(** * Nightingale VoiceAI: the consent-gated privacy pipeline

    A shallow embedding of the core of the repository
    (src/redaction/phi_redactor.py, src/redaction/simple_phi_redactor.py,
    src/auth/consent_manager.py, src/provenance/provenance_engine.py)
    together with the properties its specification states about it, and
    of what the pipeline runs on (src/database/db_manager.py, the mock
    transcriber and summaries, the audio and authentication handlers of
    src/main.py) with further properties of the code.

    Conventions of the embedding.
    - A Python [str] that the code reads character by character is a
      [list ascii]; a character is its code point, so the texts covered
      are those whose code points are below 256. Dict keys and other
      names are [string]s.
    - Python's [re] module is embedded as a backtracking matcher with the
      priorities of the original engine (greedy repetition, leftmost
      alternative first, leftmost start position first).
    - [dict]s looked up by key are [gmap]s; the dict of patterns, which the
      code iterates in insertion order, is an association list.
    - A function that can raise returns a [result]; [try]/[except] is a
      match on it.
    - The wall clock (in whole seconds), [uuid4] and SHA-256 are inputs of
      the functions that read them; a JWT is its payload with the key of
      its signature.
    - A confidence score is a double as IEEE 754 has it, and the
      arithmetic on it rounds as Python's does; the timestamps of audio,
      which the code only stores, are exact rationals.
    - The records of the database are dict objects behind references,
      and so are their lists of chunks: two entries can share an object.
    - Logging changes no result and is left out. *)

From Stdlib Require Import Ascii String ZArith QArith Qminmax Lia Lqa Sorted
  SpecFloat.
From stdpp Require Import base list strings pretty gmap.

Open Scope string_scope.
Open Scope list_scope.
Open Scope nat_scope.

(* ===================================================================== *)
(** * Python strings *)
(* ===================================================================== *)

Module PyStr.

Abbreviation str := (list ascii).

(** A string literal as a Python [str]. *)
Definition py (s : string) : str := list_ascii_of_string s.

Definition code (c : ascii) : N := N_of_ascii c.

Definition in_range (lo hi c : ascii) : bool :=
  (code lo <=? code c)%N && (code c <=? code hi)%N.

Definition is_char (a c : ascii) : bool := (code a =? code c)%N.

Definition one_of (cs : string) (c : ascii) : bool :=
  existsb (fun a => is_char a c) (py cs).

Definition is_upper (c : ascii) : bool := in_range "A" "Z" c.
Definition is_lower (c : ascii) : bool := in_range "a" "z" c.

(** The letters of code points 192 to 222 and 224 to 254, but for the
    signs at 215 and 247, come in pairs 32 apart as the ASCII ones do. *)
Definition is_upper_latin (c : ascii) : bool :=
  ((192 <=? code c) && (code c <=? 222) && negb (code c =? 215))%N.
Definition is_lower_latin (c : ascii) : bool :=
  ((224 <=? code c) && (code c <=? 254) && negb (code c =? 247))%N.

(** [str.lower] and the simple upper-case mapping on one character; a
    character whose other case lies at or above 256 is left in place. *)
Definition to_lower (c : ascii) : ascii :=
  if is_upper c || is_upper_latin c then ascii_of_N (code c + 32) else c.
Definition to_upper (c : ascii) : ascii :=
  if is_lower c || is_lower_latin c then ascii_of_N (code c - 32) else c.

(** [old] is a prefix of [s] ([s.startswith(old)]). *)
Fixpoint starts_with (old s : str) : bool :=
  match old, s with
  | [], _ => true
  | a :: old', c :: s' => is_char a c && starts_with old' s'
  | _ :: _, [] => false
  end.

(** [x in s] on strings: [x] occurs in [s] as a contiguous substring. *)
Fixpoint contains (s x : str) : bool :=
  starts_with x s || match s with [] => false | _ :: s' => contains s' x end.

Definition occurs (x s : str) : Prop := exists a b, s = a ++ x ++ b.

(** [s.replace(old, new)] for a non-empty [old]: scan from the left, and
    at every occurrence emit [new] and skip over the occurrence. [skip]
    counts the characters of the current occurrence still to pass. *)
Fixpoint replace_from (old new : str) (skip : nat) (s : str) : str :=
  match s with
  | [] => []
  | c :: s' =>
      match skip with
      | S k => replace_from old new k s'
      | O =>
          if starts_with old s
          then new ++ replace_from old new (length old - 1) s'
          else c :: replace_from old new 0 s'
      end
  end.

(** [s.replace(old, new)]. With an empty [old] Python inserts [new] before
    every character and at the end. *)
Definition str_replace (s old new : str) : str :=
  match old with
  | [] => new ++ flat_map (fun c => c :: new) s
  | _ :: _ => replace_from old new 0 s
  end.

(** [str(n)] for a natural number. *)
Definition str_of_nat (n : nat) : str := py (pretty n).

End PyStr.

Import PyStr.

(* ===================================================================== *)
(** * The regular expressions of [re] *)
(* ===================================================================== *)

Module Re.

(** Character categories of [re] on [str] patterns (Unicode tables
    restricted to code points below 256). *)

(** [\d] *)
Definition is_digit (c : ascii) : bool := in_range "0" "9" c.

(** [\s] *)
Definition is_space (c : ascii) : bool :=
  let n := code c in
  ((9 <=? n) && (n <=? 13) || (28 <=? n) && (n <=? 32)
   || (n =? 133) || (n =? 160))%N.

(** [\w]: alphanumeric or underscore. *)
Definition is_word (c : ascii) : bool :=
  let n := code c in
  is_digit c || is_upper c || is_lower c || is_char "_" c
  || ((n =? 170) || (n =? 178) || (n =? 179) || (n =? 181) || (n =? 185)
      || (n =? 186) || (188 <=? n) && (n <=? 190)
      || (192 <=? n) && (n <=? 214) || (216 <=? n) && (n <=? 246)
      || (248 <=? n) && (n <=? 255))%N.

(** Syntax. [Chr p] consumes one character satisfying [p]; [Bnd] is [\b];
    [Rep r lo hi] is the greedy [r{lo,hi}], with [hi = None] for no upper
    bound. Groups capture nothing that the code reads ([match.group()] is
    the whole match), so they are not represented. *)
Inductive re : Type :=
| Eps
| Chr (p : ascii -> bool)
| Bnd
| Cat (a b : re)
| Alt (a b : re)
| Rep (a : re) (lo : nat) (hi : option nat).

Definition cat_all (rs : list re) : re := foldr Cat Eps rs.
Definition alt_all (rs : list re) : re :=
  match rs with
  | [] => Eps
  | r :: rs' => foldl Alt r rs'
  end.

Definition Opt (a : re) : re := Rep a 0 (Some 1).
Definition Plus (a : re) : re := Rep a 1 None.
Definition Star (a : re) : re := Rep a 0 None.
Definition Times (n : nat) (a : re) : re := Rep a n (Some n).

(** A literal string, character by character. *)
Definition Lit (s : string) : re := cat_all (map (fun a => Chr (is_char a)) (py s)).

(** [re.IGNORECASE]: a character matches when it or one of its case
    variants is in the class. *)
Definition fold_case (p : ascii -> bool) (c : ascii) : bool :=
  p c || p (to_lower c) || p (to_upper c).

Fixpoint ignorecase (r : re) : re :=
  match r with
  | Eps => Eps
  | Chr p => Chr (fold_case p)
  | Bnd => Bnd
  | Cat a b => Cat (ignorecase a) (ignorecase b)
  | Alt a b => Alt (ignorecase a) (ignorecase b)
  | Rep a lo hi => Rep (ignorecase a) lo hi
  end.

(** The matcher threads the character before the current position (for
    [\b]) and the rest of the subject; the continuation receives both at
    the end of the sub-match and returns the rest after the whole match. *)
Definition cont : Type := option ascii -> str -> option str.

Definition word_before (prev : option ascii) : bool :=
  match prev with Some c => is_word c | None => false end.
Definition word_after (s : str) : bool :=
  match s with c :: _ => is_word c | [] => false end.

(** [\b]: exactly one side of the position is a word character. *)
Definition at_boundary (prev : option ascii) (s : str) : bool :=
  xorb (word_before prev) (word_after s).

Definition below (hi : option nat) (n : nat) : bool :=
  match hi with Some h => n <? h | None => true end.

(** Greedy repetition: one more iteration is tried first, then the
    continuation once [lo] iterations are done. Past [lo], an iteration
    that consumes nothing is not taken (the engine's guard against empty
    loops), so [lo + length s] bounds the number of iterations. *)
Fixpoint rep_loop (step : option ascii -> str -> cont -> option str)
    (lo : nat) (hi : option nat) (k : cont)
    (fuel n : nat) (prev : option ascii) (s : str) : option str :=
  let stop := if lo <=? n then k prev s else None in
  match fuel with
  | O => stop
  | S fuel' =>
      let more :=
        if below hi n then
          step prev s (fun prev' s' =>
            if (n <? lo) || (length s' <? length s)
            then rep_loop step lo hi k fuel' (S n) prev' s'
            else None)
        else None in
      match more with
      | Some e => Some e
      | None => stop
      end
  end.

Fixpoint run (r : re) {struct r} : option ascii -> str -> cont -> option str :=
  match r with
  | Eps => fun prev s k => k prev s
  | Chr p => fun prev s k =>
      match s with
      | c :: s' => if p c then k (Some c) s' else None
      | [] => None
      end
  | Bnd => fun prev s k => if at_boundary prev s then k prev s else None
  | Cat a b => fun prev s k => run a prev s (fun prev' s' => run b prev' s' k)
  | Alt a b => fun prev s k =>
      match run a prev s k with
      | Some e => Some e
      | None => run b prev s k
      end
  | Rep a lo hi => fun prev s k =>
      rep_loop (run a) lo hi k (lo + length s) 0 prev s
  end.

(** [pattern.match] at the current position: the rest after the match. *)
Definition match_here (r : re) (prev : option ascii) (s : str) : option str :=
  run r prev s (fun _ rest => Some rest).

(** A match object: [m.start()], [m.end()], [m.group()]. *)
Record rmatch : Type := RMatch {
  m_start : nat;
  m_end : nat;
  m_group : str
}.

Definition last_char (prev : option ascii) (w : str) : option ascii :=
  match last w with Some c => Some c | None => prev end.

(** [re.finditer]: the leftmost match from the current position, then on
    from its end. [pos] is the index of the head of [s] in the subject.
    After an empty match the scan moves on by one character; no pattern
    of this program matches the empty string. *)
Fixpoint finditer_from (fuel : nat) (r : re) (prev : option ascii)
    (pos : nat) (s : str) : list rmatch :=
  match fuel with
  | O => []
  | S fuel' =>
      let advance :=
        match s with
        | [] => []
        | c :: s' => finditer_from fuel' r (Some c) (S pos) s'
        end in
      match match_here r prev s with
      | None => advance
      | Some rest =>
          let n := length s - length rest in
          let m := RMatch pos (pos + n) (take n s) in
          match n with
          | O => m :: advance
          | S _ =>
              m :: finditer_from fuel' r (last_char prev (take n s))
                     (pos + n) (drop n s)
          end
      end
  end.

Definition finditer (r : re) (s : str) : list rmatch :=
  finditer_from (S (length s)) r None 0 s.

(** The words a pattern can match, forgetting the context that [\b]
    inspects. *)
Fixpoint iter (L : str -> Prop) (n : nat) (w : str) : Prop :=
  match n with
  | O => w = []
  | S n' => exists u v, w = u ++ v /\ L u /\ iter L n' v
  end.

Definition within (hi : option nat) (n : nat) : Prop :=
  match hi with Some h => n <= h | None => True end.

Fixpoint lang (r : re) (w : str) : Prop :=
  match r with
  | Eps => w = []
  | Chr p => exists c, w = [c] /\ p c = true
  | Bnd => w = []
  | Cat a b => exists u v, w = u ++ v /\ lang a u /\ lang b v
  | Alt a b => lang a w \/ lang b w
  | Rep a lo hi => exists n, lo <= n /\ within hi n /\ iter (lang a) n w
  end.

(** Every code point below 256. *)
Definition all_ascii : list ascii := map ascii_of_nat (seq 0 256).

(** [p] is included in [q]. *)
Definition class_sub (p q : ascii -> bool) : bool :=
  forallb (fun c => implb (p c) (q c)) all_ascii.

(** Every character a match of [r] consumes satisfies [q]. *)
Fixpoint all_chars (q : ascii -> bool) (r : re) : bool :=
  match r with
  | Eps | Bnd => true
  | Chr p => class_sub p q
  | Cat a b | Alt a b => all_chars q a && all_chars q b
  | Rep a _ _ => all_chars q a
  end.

--- --- ---

** What to produce **
Read through the material above, and whenever a line contains "whose", copy it.

** Reply **
      are those whose code points are below 256. Dict keys and other
    character whose other case lies at or above 256 is left in place. *)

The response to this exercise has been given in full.